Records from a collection
==============================
(* ===== verification/World.v ===== *)
(** * Shared data and the state of the process

    The wire types of the rate limit API, the statistics handles of
    [src/stats/manager.go], the [RateLimit] entry of [src/config/config.go],
    and the state every operation of the service runs in:

    - a heap of [RateLimit] objects: the configuration tree and the slices of
      limits a request works on hold pointers into it, and [GetLimit] writes
      through such a pointer;
    - the value of every statistics counter (64-bit, wrapping);
    - the state [E] of everything outside the repository: clock, random
      source, local cache library, redis and memcached.  [E] is a parameter;
      each library is a type class over it with the operations the code calls. *)

From S2P Require Import Prelude.
From stdpp Require Import countable.

#[local] Open Scope Z_scope.

(** ** Wire types (protobuf messages; enum values are open [int32]s) *)

Definition UNKNOWN : Z := 0.
Definition SECOND : Z := 1.
Definition MINUTE : Z := 2.
Definition HOUR : Z := 3.
Definition DAY : Z := 4.

Inductive Code : Set := Code_UNKNOWN | Code_OK | Code_OVER_LIMIT.

#[export] Instance Code_eq_dec : EqDecision Code.
Proof. solve_decision. Defined.

(** [pb.RateLimitResponse_RateLimit] *)
Record PbRateLimit : Set := mkPbRateLimit {
  pl_RequestsPerUnit : Z;
  pl_Unit : Z;
  pl_Name : string;
}.

Record Entry : Set := mkEntry { e_Key : string; e_Value : string }.

Record LimitOverride : Set := mkOverride { o_RequestsPerUnit : Z; o_Unit : Z }.

(** [pb_struct.RateLimitDescriptor] *)
Record Descriptor : Set := mkDescriptor {
  d_Entries : list Entry;
  d_Limit : option LimitOverride;
}.

Record RateLimitRequest : Set := mkRequest {
  rq_Domain : string;
  rq_Descriptors : list Descriptor;
  rq_HitsAddend : Z;
}.

(** [pb.RateLimitResponse_DescriptorStatus]; a nil duration is [None]. *)
Record DescriptorStatus : Set := mkStatus {
  st_Code : Code;
  st_CurrentLimit : option PbRateLimit;
  st_LimitRemaining : Z;
  st_DurationUntilReset : option Z;
}.

Record HeaderValue : Set := mkHeader { hv_Key : string; hv_Value : string }.

Record RateLimitResponse : Set := mkResponse {
  rs_OverallCode : Code;
  rs_Statuses : list DescriptorStatus;
  rs_ResponseHeadersToAdd : list HeaderValue;
}.

(** ** Statistics handles

    A gostats counter is the scope it was created in and its name: asking the
    same scope twice for one name yields the same counter. *)

Record Scope : Set := mkScope {
  sc_path : list string;
  sc_tags : list (string * string);
}.

Record Counter : Set := mkCounter { c_scope : Scope; c_name : string }.

#[export] Instance Scope_eq_dec : EqDecision Scope.
Proof. solve_decision. Defined.
#[export] Instance Scope_countable : Countable Scope.
Proof.
  refine (inj_countable' (λ s, (sc_path s, sc_tags s)) (λ p, mkScope p.1 p.2) _). by intros [].
Defined.
#[export] Instance Counter_eq_dec : EqDecision Counter.
Proof. solve_decision. Defined.
#[export] Instance Counter_countable : Countable Counter.
Proof.
  refine (inj_countable' (λ c, (c_scope c, c_name c)) (λ p, mkCounter p.1 p.2) _). by intros [].
Defined.

(** [stats.RateLimitStats] *)
Record RateLimitStats : Set := mkStats {
  s_Key : string;
  s_TotalHits : Counter;
  s_OverLimit : Counter;
  s_NearLimit : Counter;
  s_OverLimitWithLocalCache : Counter;
  s_WithinLimit : Counter;
  s_ShadowMode : Counter;
}.

(** [config.RateLimit] *)
Record RateLimit : Set := mkRateLimit {
  rl_FullKey : string;
  rl_Stats : RateLimitStats;
  rl_Limit : PbRateLimit;
  rl_Unlimited : bool;
  rl_ShadowMode : bool;
  rl_Name : string;
  rl_Replaces : list string;
  rl_DetailedMetric : bool;
}.

(** A [*config.RateLimit] that is not nil. *)
Definition loc : Set := nat.

Record World (E : Type) : Type := mkWorld {
  w_heap : list RateLimit;
  w_counters : gmap Counter Z;
  w_ext : E;
}.
Arguments mkWorld {_} _ _ _.
Arguments w_heap {_} _.
Arguments w_counters {_} _.
Arguments w_ext {_} _.

(** ** Libraries outside the repository *)

(** [utils.TimeSource]: the current unix time in seconds. *)
Class TimeSource (E : Type) : Type := unix_now : E → Z * E.

(** [JitterRand.Int63n(max)]. *)
Class JitterRand (E : Type) : Type := int63n : Z → E → Z * E.

(** [freecache.Cache]: [Get] reports whether the key was found, [Set] (key,
    expiry in seconds) whether it was stored. *)
Class FreeCache (E : Type) : Type := {
  fc_Get : string → E → bool * E;
  fc_Set : string → Z → E → bool * E;
}.

Section ops.
Context {E : Type}.

(** Runs an operation of an outside library. *)
Definition ext {A} (f : E → A * E) : M (World E) A := λ w,
  let '(a, e) := f (w_ext w) in
  (Ret a, mkWorld (w_heap w) (w_counters w) e).

(** [Counter.Value] and [Counter.Add]. *)
Definition ctr_value (m : gmap Counter Z) (c : Counter) : Z := default 0 (m !! c).

Definition ctr_add (c : Counter) (v : Z) (m : gmap Counter Z) : gmap Counter Z :=
  <[c := u64 (ctr_value m c + v)]> m.

Definition Add (c : Counter) (v : Z) : M (World E) unit :=
  modify (λ w, mkWorld (w_heap w) (ctr_add c v (w_counters w)) (w_ext w)).

Definition Inc (c : Counter) : M (World E) unit := Add c 1.

(** Allocation, load and store of [RateLimit] objects. *)
Definition new (rl : RateLimit) : M (World E) loc := λ w,
  (Ret (length (w_heap w)), mkWorld (w_heap w ++ [rl]) (w_counters w) (w_ext w)).

Definition load (l : loc) : M (World E) RateLimit := λ w,
  match w_heap w !! l with
  | Some rl => (Ret rl, w)
  | None => (Panic (PRuntime "invalid memory address or nil pointer dereference"), w)
  end.

(** Reading through a pointer that may be nil. *)
Definition deref (o : option loc) : M (World E) RateLimit :=
  l ← non_nil o; load l.

Definition set_stats (l : loc) (s : RateLimitStats) : M (World E) unit :=
  rl ← load l;
  modify (λ w, mkWorld
    (<[l := mkRateLimit (rl_FullKey rl) s (rl_Limit rl) (rl_Unlimited rl)
              (rl_ShadowMode rl) (rl_Name rl) (rl_Replaces rl) (rl_DetailedMetric rl)]> (w_heap w))
    (w_counters w) (w_ext w)).

Definition UnixNow `{TimeSource E} : M (World E) Z := ext unix_now.
End ops.

(** ** Heap extension

    Operations of the service never remove a [RateLimit] and never change
    anything but its statistics handles. *)

Definition same_limit (a b : RateLimit) : Prop :=
  rl_FullKey a = rl_FullKey b ∧ rl_Limit a = rl_Limit b ∧ rl_Unlimited a = rl_Unlimited b ∧
  rl_ShadowMode a = rl_ShadowMode b ∧ rl_Name a = rl_Name b ∧
  rl_Replaces a = rl_Replaces b ∧ rl_DetailedMetric a = rl_DetailedMetric b.

Definition heap_ext (h h' : list RateLimit) : Prop :=
  ∀ l rl, h !! l = Some rl → ∃ rl', h' !! l = Some rl' ∧ same_limit rl rl'.

#[export] Instance same_limit_equiv : Equivalence same_limit.
Proof. split; unfold same_limit; red; intuition congruence. Qed.

#[export] Instance heap_ext_preorder : PreOrder heap_ext.
Proof.
  split.
  - intros h l rl ?. exists rl. split; [done|reflexivity].
  - intros h1 h2 h3 H12 H23 l rl (rl2&H2&?)%H12.
    apply H23 in H2 as (rl3&?&?). exists rl3. split; [done|by etransitivity].
Qed.

Lemma heap_ext_app h k : heap_ext h (h ++ k).
Proof. intros l rl Hl. exists rl. split; [by apply lookup_app_l_Some|reflexivity]. Qed.

Lemma heap_ext_insert h l rl rl' :
  h !! l = Some rl → same_limit rl rl' → heap_ext h (<[l := rl']> h).
Proof.
  intros Hl Hs l2 rl2 Hl2. destruct (decide (l = l2)) as [<-|].
  - simplify_eq. exists rl'. split; [|done].
    apply list_lookup_insert_eq. by eapply lookup_lt_Some.
  - exists rl2. rewrite list_lookup_insert_ne by done. split; [done|reflexivity].
Qed.

Lemma heap_ext_length h h' : heap_ext h h' → (length h ≤ length h')%nat.
Proof.
  intros Hx. destruct (decide (length h = 0)%nat); [lia|].
  destruct (lookup_lt_is_Some_2 h (length h - 1)) as [rl Hrl]; [lia|].
  apply Hx in Hrl as (?&Hrl&?). apply lookup_lt_Some in Hrl. lia.
Qed.

Create HintDb heap.
#[export] Hint Resolve heap_ext_app heap_ext_insert : heap.
#[export] Hint Extern 1 (heap_ext ?h ?h) => reflexivity : heap.

Lemma load_Some {E} (w : World E) l rl : w_heap w !! l = Some rl → load l w = (Ret rl, w).
Proof. intros Hl. unfold load. by rewrite Hl. Qed.

(** ** Counter arithmetic *)

Lemma ctr_value_add_eq m c v : ctr_value (ctr_add c v m) c = u64 (ctr_value m c + v).
Proof. unfold ctr_add, ctr_value. by rewrite lookup_insert_eq. Qed.

Lemma ctr_value_add_ne m c c' v : c ≠ c' → ctr_value (ctr_add c v m) c' = ctr_value m c'.
Proof. intros. unfold ctr_add, ctr_value. by rewrite lookup_insert_ne. Qed.

(** Several additions, in program order. *)
Definition ctr_adds (ds : list (Counter * Z)) (m : gmap Counter Z) : gmap Counter Z :=
  foldl (λ m d, ctr_add d.1 d.2 m) m ds.

(** What a list of additions contributes to one counter. *)
Definition adds_to (c : Counter) (ds : list (Counter * Z)) : Z :=
  sumZ ((λ d, if decide (d.1 = c) then d.2 else 0) <$> ds).

Lemma adds_to_app c ds ds' : adds_to c (ds ++ ds') = adds_to c ds + adds_to c ds'.
Proof. unfold adds_to. by rewrite fmap_app, sumZ_app. Qed.

Lemma adds_to_cons c d ds :
  adds_to c (d :: ds) = (if decide (d.1 = c) then d.2 else 0) + adds_to c ds.
Proof. done. Qed.

Lemma u64_add_u64 a b : u64 (u64 a + b) = u64 (a + b).
Proof. unfold u64. by rewrite Zplus_mod_idemp_l. Qed.

Lemma u64_sub_u64 a b : u64 (u64 a - b) = u64 (a - b).
Proof. unfold u64. by rewrite Zminus_mod_idemp_l. Qed.

Lemma ctr_value_adds c ds m :
  u64 (ctr_value (ctr_adds ds m) c) = u64 (ctr_value m c + adds_to c ds).
Proof.
  revert m. induction ds as [|d ds IH]; intros m.
  - unfold adds_to; simpl. by rewrite Z.add_0_r.
  - change (ctr_adds (d :: ds) m) with (ctr_adds ds (ctr_add d.1 d.2 m)).
    rewrite IH, adds_to_cons. destruct (decide (d.1 = c)) as [<-|].
    + rewrite ctr_value_add_eq, u64_add_u64. f_equal. lia.
    + rewrite ctr_value_add_ne by done. f_equal.
Qed.

Lemma ctr_adds_app ds ds' m : ctr_adds (ds ++ ds') m = ctr_adds ds' (ctr_adds ds m).
Proof. unfold ctr_adds. by rewrite foldl_app. Qed.

(** Every counter of [w] grew by [f]: the counters wrap at 64 bits. *)
Definition grown {E} (w w' : World E) (f : Counter → Z) : Prop :=
  ∀ c, u64 (ctr_value (w_counters w') c) = u64 (ctr_value (w_counters w) c + f c).

Lemma grown_adds {E} (w w' : World E) ds :
  w_counters w' = ctr_adds ds (w_counters w) → grown w w' (λ c, adds_to c ds).
Proof. intros Hw c. rewrite Hw. apply ctr_value_adds. Qed.

Lemma grown_trans {E} (w1 w2 w3 : World E) f g :
  grown w1 w2 f → grown w2 w3 g → grown w1 w3 (λ c, f c + g c).
Proof.
  intros Hf Hg c. rewrite Hg, <-u64_add_u64, Hf, u64_add_u64. f_equal. lia.
Qed.

Lemma grown_ext {E} (w w' : World E) f g : grown w w' f → (∀ c, f c = g c) → grown w w' g.
Proof. intros Hf Hfg c. rewrite Hf. by rewrite Hfg. Qed.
==============================
→ ASSIGNMENT:
Count the lines in the entries that hold the word "mkWorld", and give nothing but the total.

→ RESULT OF THIS TASK:
6